Foods in general provide us either taste/convenience benefits or nutrition/enhancement utility. Food habits in several traditionally established cultures world over were largely dictated by the need for nutrition and energy. Fruits, leaves and other plant parts were essential components of diet in these societies and apart from being an energy source, food thus also included consumption of a variety of plant secondary chemicals. These compounds were not only a part of dietary ecology, but may have become essential to physiological homeostasis.
Today it is being understood that organic molecules in the diet could be determinants of human gut morphology and without the inhibitory effects of various allelochemicals on rates of carbohydrate digestion, the human small intestine might not need to be as long as it currently is. Much later in the course of human evolution cooking and other processing techniques, guided by taste as a predominant determinant in food choices, largely decreased the ingestion of plant secondary compounds in the diet. Until recently few of the studies linking diet and disease considered ingested phytochemicals as positive agents in disease prevention.
Recognition that chronic diseases of industrial societies have a dietary basis has led to recommendations to reduce dietary fat and increase consumption of fibre, anti-oxidant vitamins and complex carbohydrates. This is diet higher in plant material and consequently closer to diets of traditional societies. The actions of plant secondary compounds in mediating lipid and carbohydrate metabolism suggest that physiological homeostasis could include both plant non-nutrients and fats in higher levels than currently recommended. Growing evidence for the role of non-nutrients such as those with anti-cholesterolemic activity, anti-oxidants and those mediating carbohydrate metabolism in physiological processes should be accessed not simply from a clinical perspective, but in relation to disease prevention.
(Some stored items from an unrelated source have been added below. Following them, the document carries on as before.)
(* ===== verification/LineRoutes.v ===== *)
(** [services/api/src/routes/credit-lines.ts]: the routes of a credit line.  Each checks who asks,
    builds an unsigned transaction for that party's account and records what it would mean. *)
From S2P Require Import Prelude Prog Schema Rules Domain Chain Intents Api.

Definition MARGIN_THRESHOLDS : MarginThresholds := Thresholds 7000 8000 9000.

Definition created (body : list (string * jsval)) : api_prog HttpReply := Ret (HReply 201 (JObj body)).

Section Lines.
Context `{ApiLib}.

(** What every route of a line starts with: the line, on chain already, and the caller's right to it. *)
Definition with_line (id : string) (k : creditLine_row -> api_prog HttpReply) : api_prog HttpReply :=
  found <- attempt (requireCreditLine id) ;;
  match found with
  | Err _ => fail 404 "credit line not found"
  | Ok line => k line
  end.

Definition with_settled_line (id partyId : string) (role : Role) (refusal : string)
    (k : creditLine_row -> option string -> api_prog HttpReply) : api_prog HttpReply :=
  with_line id (fun line =>
    if negb (truthy_id (cl_contractLineId line)) then fail 409 "credit line has not settled on-chain yet"
    else if negb (isLineParty line partyId role) then fail 403 refusal
    else k line (cl_contractLineId line)).

(** ** POST /v1/credit-lines *)
Definition pending_line (body : OpenCreditLine) (limit : string) (s : stamp) : creditLine_row :=
  CreditLine (st_uuid s) (ol_lenderId body) (ol_borrowerId body) (ol_loanCcy body) limit (ol_rateBps body)
    (ol_feeBps body) (ol_cureWindowS body) "pending_open" None (Some (Buffer_to_hex (ol_agreementHash body))) (st_now s) None.

Definition open_line_route (partyId : string) (request_body : jsval) : api_prog HttpReply :=
  body <- lift (openCreditLineSchema request_body) ;;
  if negb (eqs (ol_lenderId body) partyId) then fail 403 "a credit line can only be opened by its own lender"
  else
    lenderAccount <- requireStellarAccount (ol_lenderId body) ;;
    borrowerAccount <- requireStellarAccount (ol_borrowerId body) ;;
    xdr <- call (BuildTx (OpenLine lenderAccount borrowerAccount (ol_asset body) (ol_limit body) (ol_rateBps body)
                   (ol_cureWindowS body) (ol_agreementHash body))) ;;
    done <- transaction (
      limit <- lift (scaledToDecimalString (ol_limit body)) ;;
      row <- stmt (insert_returning creditLine (pending_line body limit)) ;;
      txHash <- record xdr credit_line_open (cl_id row) partyId None ;;
      Ret (cl_id row, txHash)) ;;
    created [("xdr", JStr xdr); ("txHash", JStr (snd done)); ("creditLineId", JStr (fst done))].

(** ** GET /v1/credit-lines/:id *)
Record LiquidationView := LView { lv_closed : bool; lv_debtText : string; lv_recovered : string; lv_surplus : string; lv_shortfall : string }.

(** The variables the route fills in, first from the books, then from the chain. *)
Record LineView := VView {
  vw_debt : Z; vw_ltvBps : Z; vw_marginState : string; vw_priceStatus : option string; vw_collateralValue : option string;
  vw_funded : option string; vw_undrawn : option string; vw_claimableInterest : option string;
  vw_liquidation : option LiquidationView }.

Definition chain_view (view : LtvView) (onChain : OnChainLine) : LineView :=
  VView (lv_debt view) (lv_ltvBps view) (lv_state view) (Some (lv_priceStatus view))
    (Some (Z_to_string (lv_collateralValue view))) (Some (Z_to_string (oc_funded onChain)))
    (Some (Z_to_string (oc_funded onChain - oc_drawn onChain))) None None.
Definition with_claimable (interest : Z) (v : LineView) : LineView :=
  VView (vw_debt v) (vw_ltvBps v) (vw_marginState v) (vw_priceStatus v) (vw_collateralValue v) (vw_funded v) (vw_undrawn v)
    (Some (Z_to_string interest)) (vw_liquidation v).
Definition with_liquidation (r : OnChainLiquidationRecord) (v : LineView) : LineView :=
  VView (vw_debt v) (vw_ltvBps v) (vw_marginState v) (vw_priceStatus v) (vw_collateralValue v) (vw_funded v) (vw_undrawn v)
    (vw_claimableInterest v)
    (Some (LView (ol_closed r) (Z_to_string (ol_debt r)) (Z_to_string (ol_recovered r)) (Z_to_string (ol_surplus r)) (Z_to_string (ol_shortfall r)))).

(** The reads of the [try]: what was filled in before one of them failed stays. *)
Definition read_chain (contractLineId : option string) (fallback : LineView) : api_prog LineView :=
  let failed (v : LineView) : api_prog LineView := emit "on-chain ltv read failed; using Postgres estimate" ;;; Ret v in
  first <- attempt (n <- lift (BigInt_nullable contractLineId) ;; view <- call (LtvOf n) ;; onChain <- call (LineOf n) ;;
                    Ret (n, chain_view view onChain, oc_status onChain)) ;;
  match first with
  | Err _ => failed fallback
  | Ok (n, v, status) =>
      interest <- attempt (call (ClaimableInterest n)) ;;
      match interest with
      | Err _ => failed v
      | Ok interest =>
          let v := with_claimable interest v in
          if eqs status "Open" then Ret v
          else
            record <- attempt (call (LiquidationOf n)) ;;
            match record with Err _ => failed v | Ok r => Ret (with_liquidation r v) end
      end
  end.

Definition text_or_null (v : option string) : jsval := match v with Some s => JStr s | None => JNull end.
Definition liquidation_json (v : option LiquidationView) : jsval :=
  match v with
  | Some l => JObj [("closed", JBool (lv_closed l)); ("debt", JStr (lv_debtText l)); ("recovered", JStr (lv_recovered l));
                    ("surplus", JStr (lv_surplus l)); ("shortfall", JStr (lv_shortfall l))]
  | None => JNull
  end.

Definition line_json (line : creditLine_row) (limit : Z) (v : LineView) : jsval :=
  JObj [("id", JStr (cl_id line)); ("lenderId", JStr (cl_lenderId line)); ("borrowerId", JStr (cl_borrowerId line));
        ("loanCcy", JStr (cl_loanCcy line)); ("limit", text limit); ("drawn", text (vw_debt v)); ("rateBps", JNum (cl_rateBps line));
        ("feeBps", JNum (cl_feeBps line)); ("cureWindowS", JNum (cl_cureWindowS line)); ("status", JStr (cl_status line));
        ("contractLineId", text_or_null (cl_contractLineId line)); ("ltvBps", JNum (vw_ltvBps v)); ("marginState", JStr (vw_marginState v));
        ("funded", text_or_null (vw_funded v)); ("undrawn", text_or_null (vw_undrawn v));
        ("claimableInterest", text_or_null (vw_claimableInterest v)); ("collateralValue", text_or_null (vw_collateralValue v));
        ("priceStatus", text_or_null (vw_priceStatus v)); ("liquidation", liquidation_json (vw_liquidation v))].

Definition get_line_route (partyId id : string) : api_prog HttpReply :=
  with_line id (fun line =>
    if negb (isLineParty line partyId either) then fail 404 "credit line not found"
    else
      debt <- outstandingDebt (Some (cl_id line)) ;;
      ltv <- estimateLtvBps (cl_id line) None None ;;
      let fallback := VView debt ltv (MarginState_name (classifyMargin ltv MARGIN_THRESHOLDS)) None None None None None None in
      v <- (if truthy_id (cl_contractLineId line) then read_chain (cl_contractLineId line) fallback else Ret fallback) ;;
      limit <- lift (decimalStringToScaled (cl_limitAmount line)) ;;
      Ret (HReply 200 (line_json line limit v))).

(** ** The lender's routes: fund, withdraw, close a liquidation *)
Definition told (xdr txHash : string) : api_prog HttpReply := created [("xdr", JStr xdr); ("txHash", JStr txHash)].

Definition fund_route (partyId id : string) (request_body : jsval) : api_prog HttpReply :=
  amount <- lift (amountSchema request_body) ;;
  with_settled_line id partyId lender "only this line's lender may fund it" (fun line contractLineId =>
    lenderAccount <- requireStellarAccount (cl_lenderId line) ;;
    n <- lift (BigInt_nullable contractLineId) ;;
    xdr <- call (BuildTx (FundLine lenderAccount n amount)) ;;
    txHash <- record xdr credit_line_fund (cl_id line) partyId (Some [("amount", Z_to_string amount)]) ;;
    told xdr txHash).

Definition withdraw_route (partyId id : string) (request_body : jsval) : api_prog HttpReply :=
  body <- lift (withdrawSchema request_body) ;;
  with_settled_line id partyId lender "only this line's lender may withdraw from it" (fun line contractLineId =>
    lenderAccount <- requireStellarAccount (cl_lenderId line) ;;
    n <- lift (BigInt_nullable contractLineId) ;;
    xdr <- call (BuildTx (if eqs (fst body) "undrawn" then WithdrawUndrawn lenderAccount n (snd body)
                          else WithdrawInterest lenderAccount n (snd body))) ;;
    txHash <- record xdr credit_line_withdraw (cl_id line) partyId
                (Some [("kind", fst body); ("amount", Z_to_string (snd body))]) ;;
    told xdr txHash).

Definition close_route (partyId id : string) : api_prog HttpReply :=
  with_settled_line id partyId lender "only this line's lender may close it" (fun line contractLineId =>
    if negb (eqs (cl_status line) "liquidating") then fail 409 ("credit line is " +:+ cl_status line +:+ ", not liquidating")
    else
      lenderAccount <- requireStellarAccount (cl_lenderId line) ;;
      n <- lift (BigInt_nullable contractLineId) ;;
      xdr <- call (BuildTx (CloseLiquidated lenderAccount n)) ;;
      txHash <- record xdr credit_line_close_liquidated (cl_id line) partyId None ;;
      told xdr txHash).

(** ** The borrower's routes: pledge, release, draw, repay *)
Definition pending_pledge (line : creditLine_row) (a : asset_row) (body : CreatePledge) (units : string) (s : stamp) : pledge_row :=
  Pledge (st_uuid s) (cl_id line) (a_id a) units (cp_custodyMode body) None None "pending" (st_now s).

Definition pledge_route (partyId id : string) (request_body : jsval) : api_prog HttpReply :=
  body <- lift (createPledgeSchema request_body) ;;
  with_settled_line id partyId borrower "only this line's borrower may pledge to it" (fun line contractLineId =>
    a <- requireAsset (cp_assetId body) ;;
    borrowerAccount <- requireStellarAccount (cl_borrowerId line) ;;
    n <- lift (BigInt_nullable contractLineId) ;;
    xdr <- call (BuildTx (PledgeUnits borrowerAccount n (a_contractC a) (cp_units body))) ;;
    done <- transaction (
      units <- lift (scaledToDecimalString (cp_units body)) ;;
      row <- stmt (insert_returning pledge (pending_pledge line a body units)) ;;
      txHash <- record xdr pledge_create (pl_id row) partyId None ;;
      Ret (pl_id row, txHash)) ;;
    created [("xdr", JStr xdr); ("txHash", JStr (snd done)); ("pledgeId", JStr (fst done))]).

Definition release_route (partyId id pledgeId : string) : api_prog HttpReply :=
  with_settled_line id partyId borrower "only this line's borrower may release its collateral" (fun line contractLineId =>
    found <- by_param pledge pledgeId pl_id ;;
    match found with
    | None => fail 404 "pledge not found on this credit line"
    | Some p =>
        if negb (eqs (pl_creditLineId p) (cl_id line)) then fail 404 "pledge not found on this credit line"
        else if negb (eqs (pl_status p) "active") then fail 409 ("pledge is " +:+ pl_status p +:+ ", not active")
        else
          read <- attempt (n <- lift (BigInt_nullable contractLineId) ;; view <- call (LtvOf n) ;; Ret (lv_debt view)) ;;
          onChainDebt <- match read with
                         | Ok d => Ret (Some d)
                         | Err _ => emit "release: on-chain debt read failed, using the Postgres estimate" ;;; Ret None
                         end ;;
          let debtSource := match onChainDebt with Some _ => "on-chain" | None => "estimate" end in
          ltv <- estimateLtvBps (cl_id line) (Some (pl_id p)) onChainDebt ;;
          if warningBps MARGIN_THRESHOLDS <=? ltv
          then Ret (HReply 409 (JObj [("error", JStr "release would breach the healthy LTV threshold");
                                      ("projectedLtvBps", JNum ltv); ("debtSource", JStr debtSource)]))
          else
            a <- requireAsset (pl_assetId p) ;;
            borrowerAccount <- requireStellarAccount (cl_borrowerId line) ;;
            n <- lift (BigInt_nullable contractLineId) ;;
            units <- lift (decimalStringToScaled (pl_units p)) ;;
            xdr <- call (BuildTx (ReleaseUnits borrowerAccount n (a_contractC a) units)) ;;
            txHash <- transaction (
              update_row pledge (fun r => eqs (pl_id r) (pl_id p)) (set_pledge_status "pending_release") ;;;
              record xdr pledge_release (pl_id p) partyId None) ;;
            Ret (HReply 200 (JObj [("xdr", JStr xdr); ("txHash", JStr txHash); ("pledgeId", JStr (pl_id p));
                                   ("projectedLtvBps", JNum ltv); ("debtSource", JStr debtSource)]))
    end).

(** [db.insert(schema.auditLog)]. *)
Definition audit (actor action : string) (payload : list (string * jsval)) : api_prog unit :=
  stmt (insert auditLog (fun s => AuditLog (st_uuid s) actor action (JObj payload) None (st_now s))).

Definition draw_route (partyId id : string) (request_body : jsval) : api_prog HttpReply :=
  body <- lift (createDrawSchema request_body) ;;
  with_settled_line id partyId borrower "only this line's borrower may draw on it" (fun line contractLineId =>
    borrowerAccount <- requireStellarAccount (cl_borrowerId line) ;;
    audit borrowerAccount "credit_line.draw.requested"
      [("creditLineId", JStr (cl_id line)); ("amount", text (fst body)); ("to", JStr (snd body))] ;;;
    n <- lift (BigInt_nullable contractLineId) ;;
    xdr <- call (BuildTx (DrawLine borrowerAccount n (fst body) (snd body))) ;;
    txHash <- record xdr credit_line_draw (cl_id line) partyId
                (Some [("amount", Z_to_string (fst body)); ("to", snd body)]) ;;
    told xdr txHash).

Definition repay_route (partyId id : string) (request_body : jsval) : api_prog HttpReply :=
  amount <- lift (amountSchema request_body) ;;
  with_settled_line id partyId borrower "only this line's borrower may repay it" (fun line contractLineId =>
    borrowerAccount <- requireStellarAccount (cl_borrowerId line) ;;
    audit borrowerAccount "credit_line.repayment.requested" [("creditLineId", JStr (cl_id line)); ("amount", text amount)] ;;;
    n <- lift (BigInt_nullable contractLineId) ;;
    xdr <- call (BuildTx (RepayLine borrowerAccount n amount)) ;;
    txHash <- record xdr credit_line_repay (cl_id line) partyId (Some [("amount", Z_to_string amount)]) ;;
    told xdr txHash).
End Lines.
Functional foods are viewed differently from the eastern and western perspectives. They are considered revolutionary and represent a rapidly growing segment of the food industry in the west. There is tight competition between the food and pharmaceutical companies to bring functional foods to the mass market. In the east on the other hand, functional foods have been a part of its culture for centuries. Ayurvedic and Siddha systems of medicine in India recognized the crucial role of food towards health maintenance as early as 10,000 B.C.E. From ancient times Indians and the Chinese have used foods for both preventive and therapeutic benefits, a view that is being currently recognized around the world. The current huge market for functional foods is dictated by economic benefits, as they give higher profitability margin compared to conventional foods. Developing countries have started to emerge as exporters to cater to increasing demand in the developed countries. Moreover demand for the modern functional foods is also growing in developing countries thanks to enhanced disease burden due to massive westernization and forgotten traditional food habits. This growing market presents a lucrative opportunity to develop domestic markets.
In India apart from CFTRI (Mysore) and NDRI (Karnal) not many public sector organizations are working on the R&D of functional foods. Functional food market in India is still in its infancy, but the demand for functional foods will continue to increase due to their specific health benefits. The government is therefore planning to invest US $21.5 billion in food processing industry in the next five years. Functional foods already available in the Indian market are largely copies of western food products. Instead of trying to copy these, more extensive study on traditional diets in various parts of the country will reintroduce time-tested healthy food items in our daily diet. Further modifications on these traditional foods in terms of enrichment with added botanicals or minerals will take care of problems of competition from traditional foods, patentability etc.